Sirshendu Basu, Head Products, Bandhan Mutual Fund, says, “This scheme can be used to create US dollar assets by individuals who have a financial goal, such as overseas vacation, purchase of asset overseas, or child’s education abroad. This is not a ‘yield’ strategy, but is an effective means to take US dollar exposure for any overseas expense.”

For long-term investors with a penchant for some risk, there are many equity-oriented mutual fund schemes that offer to invest overseas and create a corpus over a period of time.

Individuals looking for fixed-income like returns may be better off with Indian bonds and debt funds investing in Indian bonds. Yields on US bonds have been low compared to Indian bond yields, and that may act as a big dampener. This is especially true in case of very short-term yields.

To be sure, this is not the first scheme investing in debt securities listed overseas. Franklin India International Fund (FIIF) used to offer exposure to foreign fixed income. The scheme was closed in April 2010. “Not many people were keen to invest in relatively low-yielding US securities then,” said a wealth manager on condition of anonymity.
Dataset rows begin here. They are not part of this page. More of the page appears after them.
(* ===== verification/Json.v ===== *)
(** * serde_json values

    The JSON values the gateway stores in [policy_rules.conditions],
    [action_params] and [extra_params], with the accessors it calls. *)

From Stdlib Require Import SpecFloat.
From S2P Require Import Prelude Rstr.

#[local] Set Warnings "-register-all".

(** [serde_json::Number]: an unsigned or a negative 64-bit integer, or a
    finite [f64]. *)
Inductive number : Type :=
  | PosInt (n : N)
  | NegInt (z : Z)
  | Float (x : f64).

(** An object is an association list; [serde_json]'s map has no duplicate
    keys and its iteration order is never used here. *)
Inductive Value : Type :=
  | Null
  | Bool (b : bool)
  | Number (n : number)
  | VString (s : str)
  | Array (l : list Value)
  | Object (m : list (str * Value)).

(** [PartialEq] of numbers and values; maps are compared in key order. *)
Definition number_eqb (a b : number) : bool :=
  match a, b with
  | PosInt n, PosInt m => (n =? m)%N
  | NegInt z, NegInt w => (z =? w)%Z
  | Float x, Float y => SFeqb x y
  | _, _ => false
  end.

Fixpoint value_eqb (v w : Value) : bool :=
  match v, w with
  | Null, Null => true
  | Bool a, Bool b => bool_decide (a = b)
  | Number a, Number b => number_eqb a b
  | VString a, VString b => bool_decide (a = b)
  | Array l, Array l' =>
      (fix go l l' := match l, l' with
        | [], [] => true
        | x :: l, y :: l' => value_eqb x y && go l l'
        | _, _ => false
        end) l l'
  | Object m, Object m' =>
      (fix go m m' := match m, m' with
        | [], [] => true
        | (k, x) :: m, (k', y) :: m' => bool_decide (k = k') && value_eqb x y && go m m'
        | _, _ => false
        end) m m'
  | _, _ => false
  end.

Fixpoint obj_get {A} (m : list (str * A)) (k : str) : option A :=
  match m with
  | [] => None
  | (k', v) :: m' => if decide (k = k') then Some v else obj_get m' k
  end.

Fixpoint obj_insert {A} (m : list (str * A)) (k : str) (v : A) : list (str * A) :=
  match m with
  | [] => [(k, v)]
  | (k', v') :: m' => if decide (k = k') then (k, v) :: m' else (k', v') :: obj_insert m' k v
  end.

Fixpoint obj_remove {A} (m : list (str * A)) (k : str) : list (str * A) :=
  match m with
  | [] => []
  | (k', v') :: m' => if decide (k = k') then obj_remove m' k else (k', v') :: obj_remove m' k
  end.

(** [Value::get(&str)]: [None] on anything but an object. *)
Definition get (v : Value) (k : str) : option Value :=
  match v with Object m => obj_get m k | _ => None end.

Definition as_str (v : Value) : option str :=
  match v with VString s => Some s | _ => None end.

Definition as_array (v : Value) : option (list Value) :=
  match v with Array l => Some l | _ => None end.

Definition as_f64 (v : Value) : option f64 :=
  match v with
  | Number (PosInt n) => Some (f64_of_Z (Z.of_N n))
  | Number (NegInt z) => Some (f64_of_Z z)
  | Number (Float x) => Some x
  | _ => None
  end.

(** [v.get(k).and_then(Value::as_str)] *)
Definition get_str (v : Value) (k : str) : option str := get v k ≫= as_str.

(** [values.iter().filter_map(Value::as_str).any(p)] *)
Definition any_str (p : str -> bool) (l : list Value) : bool :=
  existsb (fun v => match as_str v with Some s => p s | None => false end) l.

Lemma obj_get_insert {A} (m : list (str * A)) k v k' :
  obj_get (obj_insert m k v) k' = if decide (k' = k) then Some v else obj_get m k'.
Proof.
  induction m as [|[k1 v1] m IH]; simpl; [done|].
  destruct (decide (k = k1)) as [->|]; simpl.
  - by destruct (decide (k' = k1)).
  - rewrite IH. repeat destruct (decide _); congruence.
Qed.

Lemma obj_get_remove {A} (m : list (str * A)) k k' :
  obj_get (obj_remove m k) k' = if decide (k' = k) then None else obj_get m k'.
Proof.
  induction m as [|[k1 v1] m IH]; simpl; [by destruct (decide _)|].
  destruct (decide (k = k1)) as [->|]; simpl; rewrite IH;
    repeat destruct (decide _); congruence.
Qed.

Lemma obj_remove_absent {A} (m : list (str * A)) k : obj_get m k = None -> obj_remove m k = m.
Proof.
  induction m as [|[k' v] m IH]; simpl; [done|]. destruct (decide (k = k')); [done|].
  intros Hk. by rewrite IH.
Qed.

Lemma any_str_true p l :
  any_str p l = true <-> exists s, VString s ∈ l /\ p s = true.
Proof.
  unfold any_str. rewrite existsb_exists. split.
  - intros (v & Hin & Hv). destruct v; simpl in Hv; try done.
    exists s. by rewrite list_elem_of_In.
  - intros (s & Hin & Hp). exists (VString s). by rewrite <- list_elem_of_In.
Qed.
Though most individuals can steer clear of this offering, investors with expected dollar expenses can consider this offering. Generally, such investors tend to invest in schemes that invest in stocks listed overseas when a goal involving dollar expense is 10-12 years away with the hope that equities reward them adequately. When the financial goals near ― typically two to three years ahead of the goal ― the investor can consider gradually shifting such money accumulated to dollar-denominated bonds, which can be achieved through BUSTF.

Investors should keep track of the expenses of the scheme, since the expected return on this scheme would be lower than that of an Indian debt fund.

The NFO closes on 23 March 2023.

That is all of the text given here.